Many people don’t realize that epilepsy is often accompanied by other diagnoses, which turned out to be the case for Liam. In the past year, Liam has also been diagnosed with ADHD, anxiety, executive dysfunction disorder, and sensory processing disorder. When your child is diagnosed with epilepsy, as well as these other things, you begin to mourn the loss of your plans for your child, how you saw their childhood being mapped out. I didn’t envision my child ever being in weekly therapy, having an IEP, or changing schools to best meet his needs. At the beginning of our journey, we committed to two things: always seeking what is best for our son by listening to what doctors advised and using our struggles as a platform to help others. Epilepsy is anything but an easy journey, but we have also discovered profound joys and opportunities we wouldn’t have otherwise been afforded. On September 5th, Liam celebrated one year seizure-free. There was a time we never thought we would reach that milestone, but thanks to an incredible team of doctors, we are there, and we look forward to celebrating many more years being seizure-free.
By Kelly Dick
Caleb was diagnosed with epilepsy at 5 years old.
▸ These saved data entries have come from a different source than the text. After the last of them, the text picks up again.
Lemma add_open_spec v k0 : unborn k0 v →
  ∃ r w', add_open p i e a (adding w (Some i) (LDev v (tail opened_held))) = (Ok r, w') ∧ added e a w i r w'.
Proof.
  intros [Hoc Hw Hcl Hbl Hlb Hli]. unfold add_open. pose proof (eo_open _ He) as Ho.
  destruct (ae_open e) as [ret|[is_reg k]] eqn:Eo.
  { eexists _, _. rewrite err_wq_run by done. split; [done|]. apply added_dropped; [by apply Ho|unsmooth]. }
  mstep (at_run w (Some i) (LDev v (tail opened_held)) (acquire R_backing_file) _ _ eq_refl).
  match goal with |- context [adding w (Some i) ?d] =>
    mstep (at_run w (Some i) d (on_io (on_q (modify (set_kern k)))) _ _ eq_refl) end.
  cbn [ld_dev ld_held]. change (R_backing_file :: tail opened_held) with opened_held.
  assert (Hc : ∀ io : dev_io K L, is_qcow2 io = false → calm_io io) by (unfold calm_io; congruence).
  pose proof (bk_raw _ _ Hbl) as Hq. destruct is_reg; cbn [negb].
  2:{ eexists _, _. rewrite err_backing_run by (done || by apply Hc). split; [done|apply added_dropped; [done|unsmooth]]. }
  match goal with |- context [adding w (Some i) ?d] =>
    mstep (at_run w (Some i) d (on_io (on_log (modify (set_dev_size (zlen (content k Backing)))))) _ _ eq_refl) end.
  cbn [ld_dev ld_held]. destruct (Z.eqb_spec (zlen (content k Backing)) 0).
  { eexists _, _. rewrite err_backing_run by (done || by apply Hc). split; [done|apply added_dropped; [done|unsmooth]]. }
  apply (add_backing_spec _ k); [|done]. destruct Hbl. by split.
Qed.

Lemma add_block_spec v k0 : dv_open_count v = 0 → dv_work v = false → dv_cmd_list v = [] →
  blank_io k0 (dv_io v) → log_buf (io_log (dv_io v)) = [] → backing_path (io_log (dv_io v)) = cstr (take 255 (aa_path a)) →
  ∃ r w', add_block p i e a (adding w (Some i) (LDev v [R_lz4_state; R_log_buf])) = (Ok r, w') ∧ added e a w i r w'.
Proof.
  intros Hoc Hw Hcl Hbl Hb Hpa. unfold add_block.
  match goal with |- context [adding w (Some i) ?d] =>
    mstep (at_run w (Some i) d (on_io (on_log (modify (set_log_index i)))) _ _ eq_refl) end. cbn [ld_dev ld_held].
  pose proof (eo_tag_set _ He). destruct (Z.eqb_spec (ae_tag_set e) 0); cbn [negb].
  2:{ eexists _, _. rewrite err_idr_run by done. split; [done|]. apply added_dropped; [lia|unsmooth]. }
  match goal with |- context [adding w (Some i) ?d] => mstep (at_run w (Some i) d (acquire R_tag_set) _ _ eq_refl) end.
  pose proof (eo_alloc_disk _ He). destruct (Z.eqb_spec (ae_alloc_disk e) 0); cbn [negb ld_dev ld_held].
  2:{ eexists _, _. rewrite err_tagset_run by done. split; [done|]. apply added_dropped; [lia|unsmooth]. }
  match goal with |- context [adding w (Some i) ?d] => mstep (at_run w (Some i) d (acquire R_gendisk) _ _ eq_refl) end.
  cbn [ld_dev ld_held]. destruct (ae_workqueue e) eqn:Ewq; cbn [negb].
  2:{ eexists _, _. rewrite err_disk_run by done. split; [done|apply added_dropped; [done|unsmooth]]. }
  match goal with |- context [adding w (Some i) ?d] => mstep (at_run w (Some i) d (acquire R_workqueue) _ _ eq_refl) end.
  apply (add_open_spec _ k0). destruct Hbl. split; try done. unfold log_id. simpl. by rewrite Hpa.
Qed.
End Bring.

(** ** Attaching a device *)

(** The lowest index below 256 that is free. *)
Definition lowest_free (t : gmap Z nat) (i : Z) : Prop :=
  0 ≤ i < 256 ∧ t !! i = None ∧ ∀ j, 0 ≤ j < i → t !! j ≠ None.

Lemma filter_seqZ_head (P : Z → Prop) `{!∀ i, Decision (P i)} a n i rest :
  filter P (seqZ a n) = i :: rest → a ≤ i < a + n ∧ P i ∧ ∀ j, a ≤ j < i → ¬ P j.
Proof.
  intros E.
  assert (Hn : ∃ m, n = Z.of_nat m).
  { exists (Z.to_nat n). destruct (Z.le_gt_cases 0 n); [lia|]. by rewrite seqZ_nil in E by lia. }
  destruct Hn as (m & ->). revert a E. induction m as [|m IH]; intros a E; [by rewrite seqZ_nil in E by lia|].
  rewrite seqZ_cons in E by lia. rewrite filter_cons in E. destruct (decide (P a)).
  - injection E as <- _. split_and!; [lia|lia|done|intros; lia].
  - replace (Z.pred (Z.of_nat (S m))) with (Z.of_nat m) in E by lia.
    destruct (IH _ E) as (H1' & H2' & H3'). split_and!; [lia|lia|done|].
    intros j Hj. destruct (decide (j = a)) as [->|]; [done|]. apply H3'. lia.
Qed.

Lemma filter_seqZ_nil (P : Z → Prop) `{!∀ i, Decision (P i)} a n :
  filter P (seqZ a n) = [] → ∀ j, a ≤ j < a + n → ¬ P j.
Proof.
  intros E j Hj HP. assert (Hin : j ∈ filter P (seqZ a n)) by (apply list_elem_of_filter; split; [done|]; by apply elem_of_seqZ).
  rewrite E in Hin. by apply elem_of_nil in Hin.
Qed.

(** What [LBD_CTL_ADD] does: a live device under the lowest free index, or an
    error and no trace. *)
Definition add_outcome (e : add_env K L) w (r : Z * Z) (w' : lworld K L) : Prop :=
  (r.1 = 0 ∧ ∃ a v, ae_arg e = Some a ∧ lowest_free (lw_idr w) r.2 ∧ w' = adding w (Some r.2) (LDev v live_held)
     ∧ attached e a r.2 v) ∨
  (r.1 < 0 ∧ lw_heap w' = lw_heap w ∧ lw_idr w' = lw_idr w ∧ lw_leaked w' = lw_leaked w ∧ (lw_next w ≤ lw_next w')%nat
     ∧ ∀ a k, ae_arg e = Some a → cstr (take 255 (aa_log_dir a)) ≠ [] → smooth e a k →
         ∀ i, 0 ≤ i < 256 → lw_idr w !! i ≠ None).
During his fight against epilepsy, he has gone through several different medications, hospital stays, MRIs, PET scans, a MEG scan, EEGs, VEEGs, SEEG brain surgery, ketogenic diet, and missed most of his 1st and 2nd grade due to the number of seizures. Caleb has also been diagnosed with generalized anxiety, which often goes hand and hand with epilepsy. Caleb is now 11 years old and is in the 5th grade. He enjoys art therapy, CCK Camp, and support given through the Epilepsy Foundation of Indiana. Without the funds raised for the Epilepsy Foundation, Caleb would not be given these opportunities, and our family would not be given the support we need. The Epilepsy Foundation allowed us to connect with others who are also in this fight and helped us discover other avenues into getting Caleb’s seizures under control. Caleb has gone from having upwards to 20 seizures a day to being seizure-free for the past 8 months!
By Bettyjo Bouchey
When my son had his first seizure at 10 years old, not only was I worried, I was confused. All of a sudden, terms were being thrown my way and many of them were things I had never heard of before. I recalled from high school health class what a grand mal seizure was, but I did not understand what it actually was or what the implications were for my son when he started having them. Most of all, I did not understand what our pediatric neurologist told me when he looked at the results of my son’s EEG. He told me that my son had a 90% chance of having another seizure if he did not take medicine to control them.
Fast forward a few years and tons and tons of research, I understand it all now, but the message is clear to me: we do not educate the public enough about epilepsy.
We don’t tell people about the differences between grand mal (now known as tonic-clonic seizures), and partial seizures, or absence ones (let alone all the other types). We don’t tell people that the best thing you can do for someone having a seizure is to turn them on their side and keep them comfortable. We also don’t tell people that if a seizure reaches 5 minutes, it is time to call 911, but likely not before. And, we sure don’t tell people what a seizure looks like.
My son’s seizures are SCARY, and I would not wish it on any other mom to watch. Waiting for your child to breathe is the most utterly horrible fate I could wish on a parent and for nearly a year, I lived it over and again.
Let’s talk about epilepsy, let’s educate the public, ourselves, and our kids. Let’s make sure no other mother hears those words and wonders what it all means.